----- PROVIDED ENTRIES -----
Definition process_virtual_memory (w : process)
    : option Embedding.svmem * process :=
  (reading_at w (reads w), mkProcess (reading_at w) (S (reads w)) (gc_runs w)).

Definition process_gc_collect (w : process) : process :=
  mkProcess (reading_at w) (reads w) (S (gc_runs w)).

(** Memory stays at 95% with 1 GiB available, whatever is collected. *)
Definition exhausted : process :=
  mkProcess (fun _ => Some (Embedding.mkSvmem (1024 ^ 3) 95)) 0 0.

(** 16 GiB available at 20% utilisation. *)
Definition roomy : process :=
  mkProcess (fun _ => Some (Embedding.mkSvmem (16 * 1024 ^ 3) 20)) 0 0.

(** [psutil.virtual_memory()] raises at every reading. *)
Definition blind : process := mkProcess (fun _ => None) 0 0.

(** The vector of a sentence, here the sentence itself. *)
Definition embed_id (t : str) : str := t.

Definition process_check_memory_usage :=
  Embedding._check_memory_usage process process_virtual_memory process_gc_collect.

Definition process_get_embeddings_batch :=
  Embedding.get_embeddings_batch process str process_virtual_memory
                                 process_gc_collect embed_id.

Definition process_get_optimal_batch_size :=
  Embedding._get_optimal_batch_size process process_virtual_memory.

Definition three_texts : list str :=
  [of_string "alpha"; of_string "   "; of_string "gamma"].

Definition five_texts : list str :=
  [of_string "a"; of_string "b"; of_string "c"; of_string "d"; of_string "e"].

Definition process_check_memory_usage_try :=
  Embedding._check_memory_usage_try process process_virtual_memory process_gc_collect.

(** *** Cache: a factory that counts its invocations *)

(** The factory raises on every call. *)
Definition failing_factory : Cache.factory_t nat nat unit :=
  fun n => (inl tt, S n).

(** The factory returns [None] on every call. *)
Definition none_factory : Cache.factory_t nat nat unit :=
  fun n => (inr None, S n).

Definition key1 : str := of_string "k".

(** A cache that holds the value [None] under [key1] until time 100. *)
Definition cache_with_none : Cache.CacheService nat :=
  Cache.mkCacheService nat 10 3600
    [(key1, Cache.mkItem None 100 0)] (8 # 10) (Cache.mkStats 0 0 0 1).

(** A cache that holds 7 under [key1] until time 100. *)
Definition cache_with_seven : Cache.CacheService nat :=
  Cache.mkCacheService nat 10 3600
    [(key1, Cache.mkItem (Some 7%nat) 100 0)] (8 # 10) (Cache.mkStats 0 0 0 1).

(** *** Rate limiter *)

Definition client : str := of_string "client-1".

Definition limiter_60_10 : RateLimit.RateLimiter := RateLimit.new_RateLimiter 60 10.

End Examples.

(* ================================================================== *)
(** ** Chunker: termination, coverage and determinism *)
(* ================================================================== *)

Section ChunkerFacts.
Import Py Chunker.

Variable self : TextChunker.
Variable text document_id : str.

(** A chunk is built from its arguments alone, but for the drawn suffix of
    its id. *)
Lemma create_single_chunk_boundaries rng1 rng2 t i sp ep k1 k2 :
  boundaries (fst (_create_single_chunk rng1 t document_id i sp ep k1)) =
  boundaries (fst (_create_single_chunk rng2 t document_id i sp ep k2)).
Proof. reflexivity. Qed.

Lemma id_from_single rng t i sp ep k :
  id_from document_id rng (fst (_create_single_chunk rng t document_id i sp ep k)).
Proof.
  exists k. cbn. unfold id_prefix. now rewrite <- !app_assoc.
Qed.

Lemma chunk_loop_two_runs rng1 rng2 :
  forall fuel start index cs1 cs2 k1 k2,
    map boundaries cs1 = map boundaries cs2 ->
    match chunk_loop rng1 self text document_id fuel start index cs1 k1,
          chunk_loop rng2 self text document_id fuel start index cs2 k2 with
    | Some (s1, i1, c1, _), Some (s2, i2, c2, _) =>
        s1 = s2 /\ i1 = i2 /\ map boundaries c1 = map boundaries c2
    | None, None => True
    | _, _ => False
    end.
Proof.
  induction fuel as [|fuel IH]; intros start index cs1 cs2 k1 k2 Hcs; cbn -[slice Z.min].
  - exact I.
  - destruct (start <? len text).
    + destruct (_ >=? _).
      * repeat split. rewrite !map_app, Hcs. reflexivity.
      * apply IH. rewrite !map_app, Hcs. reflexivity.
    + auto.
Qed.
(** * Regulator agent of the service mesh demo: a shallow embedding

    Source: [mesh_on_cloud_run/src/regulator_agent/main.py].

    The regulator receives a zone, asks the biologist agent and the vessel
    agent for their data over HTTP, fuses the two payloads with a cross join
    filtered at one nautical mile, asks the LLM proxy for a narrative summary
    and assembles the report.

    Conventions of the embedding.
    - A Python [float] that is finite is a dyadic rational, so coordinates and
      distances are values of [Q]; comparison with 1852 and rounding to a whole
      number are exact on them.
    - JSON objects are records whose fields are the keys the regulator reads;
      a key that may be absent is an [option].
    - Exceptions are values of [exn]; a computation is a function from the
      log of external calls made so far to an outcome and the extended log.
    - What lives outside the repository (the HTTP transport, geopy's
      [great_circle], the text of library exceptions) is a field of [Env]. *)

From Stdlib Require Import List String ZArith QArith Qround Qabs Bool Lia.
From Stdlib Require Import Sorting.Sorted.
Import ListNotations.

Local Open Scope string_scope.
Local Open Scope Z_scope.

(** ** Data model *)

(** A record of the biologist agent: [{"id", "type", "lat", "lon"}]. *)
Module Sighting.
Record t : Type := Build { id : string; type : string; lat : Q; lon : Q }.
End Sighting.

(** A record of the vessel agent: [{"id", "class", "lat", "lon"}]. *)
Module Vessel.
Record t : Type := Build { id : string; class : string; lat : Q; lon : Q }.
End Vessel.

(** One entry of the list returned by [analyze_proximity_risk]. *)
Record RiskEvent : Type := {
  vessel_id : string;
  vessel_class : string;
  whale_sighting_id : string;
  distance_meters : Q
}.

(** A JSON object received from a collaborator, with the keys read by the
    regulator.  [None] is an absent key. *)
Record JsonDoc : Type := {
  source : option string;
  sightings : option (list Sighting.t);
  vessels : option (list Vessel.t);
  summary : option string;
  risk_level : option string;
  recommended_action : option string
}.

Definition empty_doc : JsonDoc :=
  {| source := None; sightings := None; vessels := None;
     summary := None; risk_level := None; recommended_action := None |}.

(** [d.get(key, default)] on a key held in an optional field. *)
Definition dict_get {A : Type} (field : option A) (default : A) : A :=
  match field with
  | Some v => v
  | None => default
  end.

(** Truth value of a Python list: [not l] holds exactly for the empty list. *)
Definition truthy {A : Type} (l : list A) : bool :=
  match l with
  | [] => false
  | _ :: _ => true
  end.

(** ** Exceptions *)

Inductive exn : Type :=
| HTTPException (status_code : Z) (detail : string)
| HTTPStatusError (response_text : string)
| RequestError (reason : string)
| JSONDecodeError (reason : string)
| KeyError (key : string)
| LibraryError (reason : string)
| InvalidURL (reason : string).

(** ** External calls *)

(** The JSON body of an outgoing POST.  The prompt sent to the LLM proxy is a
    fixed text around the zone and the printed list of risk events, so it is
    represented by these two. *)
Inductive RequestBody : Type :=
| ZoneBody (zone : string)
| PromptBody (zone : string) (risk_events : list RiskEvent).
-----
» TASK STATEMENT: Set down exactly the lines that begin with the one containing "(l : list A)" and end with the last line above, and no others.

» RESULT OF THE TASK:
Definition truthy {A : Type} (l : list A) : bool :=
  match l with
  | [] => false
  | _ :: _ => true
  end.

(** ** Exceptions *)

Inductive exn : Type :=
| HTTPException (status_code : Z) (detail : string)
| HTTPStatusError (response_text : string)
| RequestError (reason : string)
| JSONDecodeError (reason : string)
| KeyError (key : string)
| LibraryError (reason : string)
| InvalidURL (reason : string).

(** ** External calls *)

(** The JSON body of an outgoing POST.  The prompt sent to the LLM proxy is a
    fixed text around the zone and the printed list of risk events, so it is
    represented by these two. *)
Inductive RequestBody : Type :=
| ZoneBody (zone : string)
| PromptBody (zone : string) (risk_events : list RiskEvent).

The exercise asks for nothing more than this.